And you would have all the investors in Coinbase really rallying all these high profile venture managers and politicians who are on the advisory board.
But you just have none of that with Binance.
And I think it's because it's a non-U.S. company that has been in the crosshairs.
They also haven't raised venture dollars in a traditional sense.
So they don't have that like powerful network effect around just the backers of the business.
and they don't have the goodwill based on the settlement, I think.
Either way, I think it's very, very unjust and a very unfortunate situation.

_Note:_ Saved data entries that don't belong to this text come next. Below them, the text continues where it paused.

(** * CareSync: adherence and access-authorization engine

    A shallow embedding of the three Express controllers of the backend
    (medication, caregiver and adherence controller) together with the
    statements that relate them to the written specification.

    Conventions of the embedding.
    - Primary keys and foreign keys are opaque identifiers compared with
      [===]; they are strings, the form they have in [req.params] and
      [req.query].
    - A Sequelize table is the list of its rows in storage order.
      [findOne] returns the first row satisfying the [where] clause and an
      instance [update] rewrites the row that was found.
    - A [Date] is its time value, milliseconds since the epoch in [Z], or
      an Invalid Date; the time zone of the server is a parameter.
    - A JavaScript number that takes part in a division is a double
      (a primitive float of the kernel).
    - Every handler takes the store and returns the response together
      with the store it leaves behind. *)

From Stdlib Require Import ZArith List String Ascii Bool Lia QArith Qround.
From Stdlib Require Import Sorted Permutation.
From Stdlib Require Floats Uint63 DecimalString.
Import ListNotations.

Open Scope string_scope.
Open Scope Z_scope.

(** ** JavaScript values *)

Module Js.

(** [s || d] on a string that may be [undefined]: the empty string is
    falsy as well. *)
Definition str_or (s : option string) (d : string) : string :=
  match s with
  | Some v => if (v =? EmptyString)%string then d else v
  | None => d
  end.

(** Truthiness of an optional string ([patientId && ...]). *)
Definition truthy (s : option string) : bool :=
  match s with
  | Some v => negb (v =? EmptyString)%string
  | None => false
  end.

(** [n || d] on an integer column that may be [null]: [0] is falsy. *)
Definition num_or (n : option Z) (d : Z) : Z :=
  match n with
  | Some v => if v =? 0 then d else v
  | None => d
  end.

(** [x || d] on a value whose only falsy form is [undefined]
    (a Date, an object). *)
Definition val_or {A : Type} (x : option A) (d : A) : A :=
  match x with
  | Some v => v
  | None => d
  end.

(** [arr.includes(x)] on an array of strings. *)
Definition includes (arr : list string) (x : string) : bool :=
  existsb (fun y => (y =? x)%string) arr.

(** [!!x] on an object reference or [null]. *)
Definition notnot {A : Type} (x : option A) : bool :=
  match x with
  | Some _ => true
  | None => false
  end.

(** Numeric coercion of a nullable integer in a relational
    comparison: [null] counts as [0]. *)
Definition to_number (n : option Z) : Z :=
  match n with
  | Some v => v
  | None => 0
  end.

(** [ToIntegerOrInfinity] on an exact rational: truncation toward zero.
    It serves the estimate of the next dose, where the quotient 24 / times
    and its product are kept exact; the doubles of the code can end a
    millisecond lower. *)
Definition to_integer (q : Q) : Z :=
  if Qle_bool 0 q then Qfloor q else Qceiling q.

(** *** Doubles *)

(** The double an integer converts to: the integer itself below 2^53,
    the nearest double (ties to even) beyond. *)
Definition of_Z (z : Z) : PrimFloat.float :=
  if Z.abs z <? 2 ^ 53 then
    let x := PrimFloat.of_uint63 (Uint63.of_Z (Z.abs z)) in
    if z <? 0 then PrimFloat.opp x else x
  else FloatOps.SF2Prim (SpecFloat.binary_normalize FloatOps.prec FloatOps.emax z 0 false).

(** [ToIntegerOrInfinity] on a double that is finite: the integer part of
    m * 2^e, truncated toward zero.  [None]: NaN or an infinity. *)
Definition truncate (x : PrimFloat.float) : option Z :=
  match FloatOps.Prim2SF x with
  | SpecFloat.S754_zero _ => Some 0
  | SpecFloat.S754_finite s m e =>
      let a := Z.shiftl (Zpos m) e in
      Some (if s then - a else a)
  | _ => None
  end.

(** *** Query strings *)

(** The value of a decimal digit, by its character code. *)
Definition digit (c : ascii) : option Z :=
  let code := Z.of_N (N_of_ascii c) in
  if (48 <=? code) && (code <=? 57) then Some (code - 48) else None.

Fixpoint digits (acc : Z) (s : string) : option Z :=
  match s with
  | EmptyString => Some acc
  | String c rest =>
      match digit c with
      | Some d => digits (10 * acc + d) rest
      | None => None
      end
  end.

(** The integer a string of decimal digits denotes; [None] for the empty
    string and for a string with any other character. *)
Definition decimal (s : string) : option Z :=
  match s with
  | EmptyString => None
  | _ => digits 0 s
  end.

(** A numeric query parameter that the code converts both with
    [parseInt] and by numeric coercion ([-], [*], [/]).  The two
    conversions agree on a string of decimal digits whose value is below
    2^53 (both give that integer), and on the default, which is a number
    already; they differ on other strings ("2.5", "1e1", "0x10", " 7"),
    which are outside the model ([None]). *)
Definition queryInteger (q : option string) (dflt : Z) : option Z :=
  match q with
  | None => Some dflt
  | Some s =>
      match decimal s with
      | Some n => if n <? 2 ^ 53 then Some n else None
      | None => None
      end
  end.

(** [`${n}`] on a count. *)
Definition nat_to_string (n : nat) : string :=
  DecimalString.NilZero.string_of_uint (Nat.to_uint n).

End Js.

(** ** Models *)

Module User.
Record t := mk {
  id : string;
  role : string;
  email : string;
  firstName : string;
  lastName : string
}.
End User.

Module CaregiverPatient.
Record t := mk {
  id : string;
  caregiverId : string;
  patientId : string;
  relationship : string;
  permissions : list (string * bool);
  isVerified : bool;
  isActive : bool
}.

Definition set_isVerified (b : bool) (r : t) : t :=
  mk (id r) (caregiverId r) (patientId r) (relationship r)
     (permissions r) b (isActive r).

Definition set_isActive (b : bool) (r : t) : t :=
  mk (id r) (caregiverId r) (patientId r) (relationship r)
     (permissions r) (isVerified r) b.
End CaregiverPatient.

Module Medication.
Record t := mk {
  id : string;
  userId : string;
  name : string;
  dosage : string;
  dosageUnit : string;
  timesPerDay : option Z;
  totalQuantity : option Z;
  remainingQuantity : option Z;
  isActive : bool
}.

(** The body of a PUT: every attribute may be present or absent.
    Sequelize ignores an attempt to set the primary key of a stored row. *)
Record patch := mkPatch {
  p_userId : option string;
  p_name : option string;
  p_dosage : option string;
  p_dosageUnit : option string;
  p_timesPerDay : option (option Z);
  p_totalQuantity : option (option Z);
  p_remainingQuantity : option (option Z);
  p_isActive : option bool
}.

Definition update (p : patch) (m : t) : t :=
  mk (id m)
     (Js.val_or (p_userId p) (userId m))
     (Js.val_or (p_name p) (name m))
     (Js.val_or (p_dosage p) (dosage m))
     (Js.val_or (p_dosageUnit p) (dosageUnit m))
     (Js.val_or (p_timesPerDay p) (timesPerDay m))
     (Js.val_or (p_totalQuantity p) (totalQuantity m))
     (Js.val_or (p_remainingQuantity p) (remainingQuantity m))
     (Js.val_or (p_isActive p) (isActive m)).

Similarly, somewhat related, Pavel Duraub of Telegram, was detained in France.
I don't, I think he might have recently, is he free now?
He's out on bail.
He's on like house arrest bail, but he has to stay in the country.
So this is interesting because, well, there's so much,
don't much to talk about here.
He was apparently lured to France by Emmanuel Macron.
Is that right?
Yeah, he invited him over for dinner.
Wow.
He's also a French citizen somehow.
And the French detained him, you know, on a bunch of different charges,
basically saying he's aiding and abetting.
or at least allowing all this criminality to occur, which happens on Telegram.
I'm pretty mixed on this.
I mean, I think Telegram is a tremendously useful application.
Obviously, most chats on Telegram are not end-to-end encrypted, so it's not like signal.
And, you know, the way you know this, by the way, is when you get a new phone and you install
telegram on your new phone and you log in, all of your data is available immediately.
So of course it's being stored on their servers.
So I guess the French government's claim is that telegram has access to everyone's data.
They presumably know what's going on on the app.
And they should be more proactive in terms of moderation, which they've had a very free speech
absolutist perspective, the telegram leadership.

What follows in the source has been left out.